(Extracted data entries)
------------------------------------------------------------------------
Lemma submitted_block_stored_witness :
  BlockClass.body Demo.blockA = StarData "A" Demo.messageA Demo.starA
  ∧ BlockClass.height Demo.blockA = height Demo.fresh + 1
  ∧ BlockClass.previousBlockHash Demo.blockA
    = last (chain Demo.fresh) ≫= BlockClass.hash
  ∧ chain Demo.withA = chain Demo.fresh ++ [Demo.blockA]
  ∧ getChainHeight Demo.withA = (Resolved (height Demo.fresh + 1), Demo.withA)
  ∧ getBlockByHeight (height Demo.fresh + 1) Demo.withA
    = (Resolved (Some Demo.blockA), Demo.withA).
Proof.
  apply (@submitted_block_stored Demo.digest Demo.verifier "A" Demo.messageA
           ("sig/A/" +:+ Demo.messageA) Demo.starA 1700000100456 1700000100457
           Demo.fresh Demo.blockA Demo.withA);
    [apply fresh_reachable | reflexivity].
Defined.

Lemma getBlockByHash_round_trip_witness :
  getBlockByHash "#3039507665" Demo.withAB = (Resolved Demo.blockB, Demo.withAB).
Proof.
  apply (getBlockByHash_round_trip Demo.withAB 2 Demo.blockB "#3039507665");
    [|reflexivity..].
  change (NoDup [Some "#2323711404"; Some "#1359336639"; Some "#3039507665"]).
  repeat (apply NoDup_cons_2;
          [rewrite ?elem_of_cons, elem_of_nil; intuition discriminate|]).
  apply NoDup_nil_2.
Defined.


Lemma validateChain_links_intact_witness :
  ∃ log,
    @validateChain Demo.validator Demo.withAB = (Resolved log, Demo.withAB)
    ∧ (∀ i, invalid_link_entry i ∉ log)
    ∧ (∀ entry, entry ∈ log
                ↔ ∃ i, entry = invalid_block_entry i
                       ∧ @block_invalid Demo.validator (chain Demo.withAB) i).
Proof.
  apply (@validateChain_links_intact Demo.digest Demo.validator Demo.withAB).
  apply withAB_reachable.
Defined.
(** * pygn_server: request loop, command handlers and engine pool

    A shallow embedding of [pygn_server.py], the driver process of the
    Emacs chess mode.  The program is a thin layer over python-chess, a UCI
    engine, [argparse]/[shlex] and [re]; the libraries are interfaces here
    (type classes), the program's own text processing and control flow are
    definitions translated from the source. *)

From Stdlib Require Import String Ascii.
From Stdlib Require Import List NArith ZArith Bool Arith Lia.
Import ListNotations.

Set Implicit Arguments.

(** ** Python text

    A Python [str] is a sequence of Unicode code points. *)

Definition pychar := N.
Definition pystr := list pychar.

Module Utf8.

(** Decoder used only to write the program's literals the way the source
    shows them: the bytes of a Rocq string literal are UTF-8. *)
Fixpoint decode (need : nat) (acc : N) (bs : list N) : pystr :=
  match bs with
  | [] => []
  | b :: bs' =>
      match need with
      | O =>
          if (b <? 128)%N then b :: decode 0 0 bs'
          else if (b <? 224)%N then decode 1 (b - 192) bs'
          else if (b <? 240)%N then decode 2 (b - 224) bs'
          else decode 3 (b - 240) bs'
      | S O => (acc * 64 + (b - 128))%N :: decode 0 0 bs'
      | S n => decode n (acc * 64 + (b - 128)) bs'
      end
  end.

End Utf8.

Definition py (s : string) : pystr :=
  Utf8.decode 0 0 (map N_of_ascii (list_ascii_of_string s)).

Arguments py : simpl never.

Definition str_eqb (a b : pystr) : bool :=
  if list_eq_dec N.eq_dec a b then true else false.

(** Character constants of the program. *)
Definition NL : pychar := 10%N.        (* newline *)
Definition BACKSLASH : pychar := 92%N.
Definition LOWER_N : pychar := 110%N.
Definition COLON : pychar := 58%N.
Definition DASH : pychar := 45%N.
Definition SPACE : pychar := 32%N.

(** ** The [re] module, as far as the program's patterns go *)

Module Re.

(** [\s] on [str] patterns: the characters for which [str.isspace] holds. *)
Definition space (c : pychar) : bool :=
  ((9 <=? c) && (c <=? 13) || (28 <=? c) && (c <=? 32)
   || (c =? 133) || (c =? 160) || (c =? 5760)
   || (8192 <=? c) && (c <=? 8202)
   || (c =? 8232) || (c =? 8233) || (c =? 8239) || (c =? 8287)
   || (c =? 12288))%N.

(** [\S] *)
Definition nonspace (c : pychar) : bool := negb (space c).

(** [.] without DOTALL: anything but a newline. *)
Definition dot (c : pychar) : bool := negb (c =? NL)%N.

(** The pattern syntax the program uses.  Every repetition in the source
    ([\S+], [\s+], [.*], [.*?]) is over a one-character class. *)
Inductive regex : Type :=
| Chr (c : pychar)
| Cls (p : pychar -> bool)
| Star (p : pychar -> bool)
| StarLazy (p : pychar -> bool)
| Seq (r1 r2 : regex)
| Group (n : nat) (r : regex)
| BeginString
| EndString
| BeginLine
| Empty.

(** [p+] *)
Definition Plus (p : pychar -> bool) : regex := Seq (Cls p) (Star p).

(** a literal run of characters *)
Fixpoint Lit (s : pystr) : regex :=
  match s with
  | [] => Empty
  | [c] => Chr c
  | c :: s' => Seq (Chr c) (Lit s')
  end.

(** A position in the subject: the text before it (most recent character
    first), the text after it, and the groups captured so far. *)
Record mstate : Type := MState {
  consumed : pystr;
  rest : pystr;
  groups : list (nat * pystr)
}.

Definition step (c : pychar) (t : pystr) (st : mstate) : mstate :=
  MState (c :: consumed st) t (groups st).

Definition at_ (pre suf : pystr) (st : mstate) : mstate :=
  MState pre suf (groups st).

(** text consumed between two positions of one scan *)
Definition between (st st' : mstate) : pystr :=
  rev (firstn (length (consumed st') - length (consumed st)) (consumed st')).

Definition set_group (n : nat) (s : pystr) (st : mstate) : mstate :=
  MState (consumed st) (rest st) ((n, s) :: groups st).

Fixpoint group_lookup (n : nat) (gs : list (nat * pystr)) : option pystr :=
  match gs with
  | [] => None
  | (m, s) :: gs' => if Nat.eqb m n then Some s else group_lookup n gs'
  end.

(** [m.group(n)] for a group that took part in the match *)
Definition group (st : mstate) (n : nat) : pystr :=
  match group_lookup n (groups st) with Some s => s | None => [] end.

Section Matcher.

Variable R : Type.

(** Greedy star: take as many as possible, give back one at a time. *)
Fixpoint star_greedy (p : pychar -> bool) (k : pystr -> pystr -> option R)
         (pre suf : pystr) : option R :=
  match suf with
  | c :: suf' =>
      if p c then
        match star_greedy p k (c :: pre) suf' with
        | Some r => Some r
        | None => k pre suf
        end
      else k pre suf
  | [] => k pre suf
  end.

(** Lazy star: try the continuation first, take one more on failure. *)
Fixpoint star_lazy (p : pychar -> bool) (k : pystr -> pystr -> option R)
         (pre suf : pystr) : option R :=
  match k pre suf with
  | Some r => Some r
  | None =>
      match suf with
      | c :: suf' => if p c then star_lazy p k (c :: pre) suf' else None
      | [] => None
      end
  end.

(** Backtracking matcher in continuation-passing style. *)
Fixpoint run (r : regex) (k : mstate -> option R) (st : mstate) : option R :=
  match r with
  | Chr c =>
      match rest st with
      | x :: t => if (x =? c)%N then k (step x t st) else None
      | [] => None
      end
  | Cls p =>
      match rest st with
      | x :: t => if p x then k (step x t st) else None
      | [] => None
      end
  | Star p =>
      star_greedy p (fun pre suf => k (at_ pre suf st)) (consumed st) (rest st)
  | StarLazy p =>
      star_lazy p (fun pre suf => k (at_ pre suf st)) (consumed st) (rest st)
  | Seq r1 r2 => run r1 (run r2 k) st
  | Group n r1 => run r1 (fun st' => k (set_group n (between st st') st')) st
  | BeginString =>
      match consumed st with [] => k st | _ :: _ => None end
  | EndString =>
      match rest st with [] => k st | _ :: _ => None end
  | BeginLine =>
      match consumed st with
      | [] => k st
      | c :: _ => if (c =? NL)%N then k st else None
      end
  | Empty => k st
  end.

End Matcher.

(** What one successful pass over a pattern does to the position,
    whatever the order in which the matcher tries things. *)
Fixpoint sem (r : regex) (st st' : mstate) : Prop :=
  match r with
  | Chr c => exists t, rest st = c :: t /\ st' = step c t st
  | Cls p => exists x t, rest st = x :: t /\ p x = true /\ st' = step x t st
  | Star p | StarLazy p =>
      exists a b,
        rest st = a ++ b /\ forallb p a = true /\
        st' = at_ (rev a ++ consumed st) b st
  | Seq r1 r2 => exists mid, sem r1 st mid /\ sem r2 mid st'
  | Group n r1 =>
      exists st1, sem r1 st st1 /\ st' = set_group n (between st st1) st1
  | BeginString => consumed st = [] /\ st' = st
  | EndString => rest st = [] /\ st' = st
  | BeginLine => (consumed st = [] \/ exists t, consumed st = NL :: t) /\ st' = st
  | Empty => st' = st
  end.

(** Match anchored at a position; [must_advance] refuses the empty match
    there (the matcher backtracks over it). *)
Definition match_at (must_advance : bool) (r : regex) (pre suf : pystr)
  : option mstate :=
  run r
      (fun st =>
         if must_advance && (length (consumed st) =? length pre)%nat
         then None else Some st)
      (MState pre suf []).

(** [pattern.search]: leftmost position with a match. *)
Fixpoint search_from (r : regex) (pre suf : pystr) : option mstate :=
  match match_at false r pre suf with
  | Some st => Some st
  | None =>
      match suf with
      | c :: suf' => search_from r (c :: pre) suf'
      | [] => None
      end
  end.

Definition search (r : regex) (s : pystr) : option mstate :=
  search_from r [] s.

(** Replacement templates: literal text and group references ([\1]). *)
Inductive titem : Type :=
| TLit (s : pystr)
| TGroup (n : nat).

Definition expand (tpl : list titem) (st : mstate) : pystr :=
  flat_map (fun t => match t with TLit s => s | TGroup n => group st n end) tpl.

(** [re.sub(pattern, repl, s)]: all non-overlapping matches, left to
    right.  [skip] counts the characters of the last match still to be
    passed over; after an empty match the same position is tried once more
    for a non-empty one. *)
Fixpoint sub_walk (r : regex) (tpl : list titem) (skip : nat)
         (pre suf : pystr) : pystr :=
  match skip with
  | S n =>
      match suf with
      | c :: suf' => sub_walk r tpl n (c :: pre) suf'
      | [] => []
      end
  | O =>
      match match_at false r pre suf with
      | Some st =>
          let len := (length (consumed st) - length pre)%nat in
          expand tpl st ++
          match len with
          | S n =>
              match suf with
              | c :: suf' => sub_walk r tpl n (c :: pre) suf'
              | [] => []
              end
          | O =>
              match suf with
              | [] => []
              | c :: suf' =>
                  match match_at true r pre suf with
                  | Some st2 =>
                      expand tpl st2 ++
                      sub_walk r tpl
                        (length (consumed st2) - length pre - 1)
                        (c :: pre) suf'
                  | None => c :: sub_walk r tpl 0 (c :: pre) suf'
                  end
              end
          end
      | None =>
          match suf with
          | c :: suf' => c :: sub_walk r tpl 0 (c :: pre) suf'
          | [] => []
          end
      end
  end.

Definition sub (r : regex) (tpl : list titem) (s : pystr) : pystr :=
  sub_walk r tpl 0 [] s.

End Re.

(** ** Python dictionaries keyed by text

    Insertion-ordered, unique keys; assignment to an existing key replaces
    the value in place. *)

Module Dict.

Section Dict.

Variable V : Type.

Definition t := list (pystr * V).

Fixpoint get (k : pystr) (d : t) : option V :=
  match d with
  | [] => None
  | (k', v) :: d' => if str_eqb k' k then Some v else get k d'
  end.

(** [k in d] *)
Definition mem (k : pystr) (d : t) : bool :=
  match get k d with Some _ => true | None => false end.

(** [d[k] = v] *)
Fixpoint set (k : pystr) (v : V) (d : t) : t :=
  match d with
  | [] => [(k, v)]
  | (k', v') :: d' =>
      if str_eqb k' k then (k', v) :: d' else (k', v') :: set k v d'
  end.

Definition keys (d : t) : list pystr := map fst d.

(** [d.values()], in insertion order *)
Definition values (d : t) : list V := map snd d.

End Dict.

End Dict.

(** ** Collaborators *)

(** python-chess: PGN reading, boards, rendering. *)
Class ChessLib : Type := {
  Game : Type;
  Board : Type;
  Move : Type;
  (** [chess.pgn.read_game(io.StringIO(text))]; [None] at end of input *)
  read_game : pystr -> option Game;
  (** what the reader logged while it read the game, one record for each
      entry of [game.errors] (an illegal or ambiguous move, ...); the
      server configures no logging, so the records go to the error
      stream *)
  game_errors : Game -> list pystr;
  (** [game.board()]; [None] when it raises [ValueError]: the start
      position or the variant the headers name is not a valid one *)
  game_board : Game -> option Board;
  (** [game.mainline_moves()] *)
  mainline_moves : Game -> list Move;
  (** [board.push(move)] *)
  board_push : Board -> Move -> Board;
  (** [board.fen()] *)
  board_fen : Board -> pystr;
  (** [chess.svg.board(board=, lastmove=, size=)]; no last move is the
      value [False] in the source *)
  svg_board : Board -> option Move -> Z -> pystr;
  (** [board.unicode(borders=True)] *)
  board_unicode : Board -> pystr;
  (** [game.accept(chess.pgn.StringExporter(columns=None, headers=False,
      variations=False, comments=False))] *)
  export_movetext : Game -> pystr
}.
------------------------------------------------------------------------
• _Task to complete_
Repeat each line of the data above, exactly as it appears, from the first through the line that contains "A shallow embedding".

• _Answer for the task_
Lemma submitted_block_stored_witness :
  BlockClass.body Demo.blockA = StarData "A" Demo.messageA Demo.starA
  ∧ BlockClass.height Demo.blockA = height Demo.fresh + 1
  ∧ BlockClass.previousBlockHash Demo.blockA
    = last (chain Demo.fresh) ≫= BlockClass.hash
  ∧ chain Demo.withA = chain Demo.fresh ++ [Demo.blockA]
  ∧ getChainHeight Demo.withA = (Resolved (height Demo.fresh + 1), Demo.withA)
  ∧ getBlockByHeight (height Demo.fresh + 1) Demo.withA
    = (Resolved (Some Demo.blockA), Demo.withA).
Proof.
  apply (@submitted_block_stored Demo.digest Demo.verifier "A" Demo.messageA
           ("sig/A/" +:+ Demo.messageA) Demo.starA 1700000100456 1700000100457
           Demo.fresh Demo.blockA Demo.withA);
    [apply fresh_reachable | reflexivity].
Defined.

Lemma getBlockByHash_round_trip_witness :
  getBlockByHash "#3039507665" Demo.withAB = (Resolved Demo.blockB, Demo.withAB).
Proof.
  apply (getBlockByHash_round_trip Demo.withAB 2 Demo.blockB "#3039507665");
    [|reflexivity..].
  change (NoDup [Some "#2323711404"; Some "#1359336639"; Some "#3039507665"]).
  repeat (apply NoDup_cons_2;
          [rewrite ?elem_of_cons, elem_of_nil; intuition discriminate|]).
  apply NoDup_nil_2.
Defined.


Lemma validateChain_links_intact_witness :
  ∃ log,
    @validateChain Demo.validator Demo.withAB = (Resolved log, Demo.withAB)
    ∧ (∀ i, invalid_link_entry i ∉ log)
    ∧ (∀ entry, entry ∈ log
                ↔ ∃ i, entry = invalid_block_entry i
                       ∧ @block_invalid Demo.validator (chain Demo.withAB) i).
Proof.
  apply (@validateChain_links_intact Demo.digest Demo.validator Demo.withAB).
  apply withAB_reachable.
Defined.
(** * pygn_server: request loop, command handlers and engine pool

    A shallow embedding of [pygn_server.py], the driver process of the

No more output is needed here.